## What to work on
Each and every line of the data must appear exactly as given.

## Source data
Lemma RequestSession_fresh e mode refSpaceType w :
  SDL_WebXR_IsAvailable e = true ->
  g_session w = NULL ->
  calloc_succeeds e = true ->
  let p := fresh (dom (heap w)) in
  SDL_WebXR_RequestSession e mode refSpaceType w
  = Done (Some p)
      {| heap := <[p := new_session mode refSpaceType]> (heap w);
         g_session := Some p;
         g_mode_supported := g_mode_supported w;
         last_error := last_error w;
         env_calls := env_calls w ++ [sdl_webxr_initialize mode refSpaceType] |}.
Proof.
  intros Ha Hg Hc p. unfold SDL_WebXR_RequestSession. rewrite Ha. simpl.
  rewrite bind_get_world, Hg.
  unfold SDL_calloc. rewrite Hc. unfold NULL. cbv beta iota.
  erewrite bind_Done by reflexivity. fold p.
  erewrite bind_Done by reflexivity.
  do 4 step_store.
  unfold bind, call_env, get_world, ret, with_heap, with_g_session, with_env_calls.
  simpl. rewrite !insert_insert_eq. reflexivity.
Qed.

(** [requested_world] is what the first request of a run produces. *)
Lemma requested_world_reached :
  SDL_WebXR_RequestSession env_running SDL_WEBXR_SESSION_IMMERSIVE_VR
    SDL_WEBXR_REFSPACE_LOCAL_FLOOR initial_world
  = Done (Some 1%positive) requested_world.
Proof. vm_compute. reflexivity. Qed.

## Response area
Lemma RequestSession_fresh e mode refSpaceType w :
  SDL_WebXR_IsAvailable e = true ->
  g_session w = NULL ->
  calloc_succeeds e = true ->
  let p := fresh (dom (heap w)) in
  SDL_WebXR_RequestSession e mode refSpaceType w
  = Done (Some p)
      {| heap := <[p := new_session mode refSpaceType]> (heap w);
         g_session := Some p;
         g_mode_supported := g_mode_supported w;
         last_error := last_error w;
         env_calls := env_calls w ++ [sdl_webxr_initialize mode refSpaceType] |}.
Proof.
  intros Ha Hg Hc p. unfold SDL_WebXR_RequestSession. rewrite Ha. simpl.
  rewrite bind_get_world, Hg.
  unfold SDL_calloc. rewrite Hc. unfold NULL. cbv beta iota.
  erewrite bind_Done by reflexivity. fold p.
  erewrite bind_Done by reflexivity.
  do 4 step_store.
  unfold bind, call_env, get_world, ret, with_heap, with_g_session, with_env_calls.
  simpl. rewrite !insert_insert_eq. reflexivity.
Qed.

(** [requested_world] is what the first request of a run produces. *)
Lemma requested_world_reached :
  SDL_WebXR_RequestSession env_running SDL_WEBXR_SESSION_IMMERSIVE_VR
    SDL_WEBXR_REFSPACE_LOCAL_FLOOR initial_world
  = Done (Some 1%positive) requested_world.
Proof. vm_compute. reflexivity. Qed.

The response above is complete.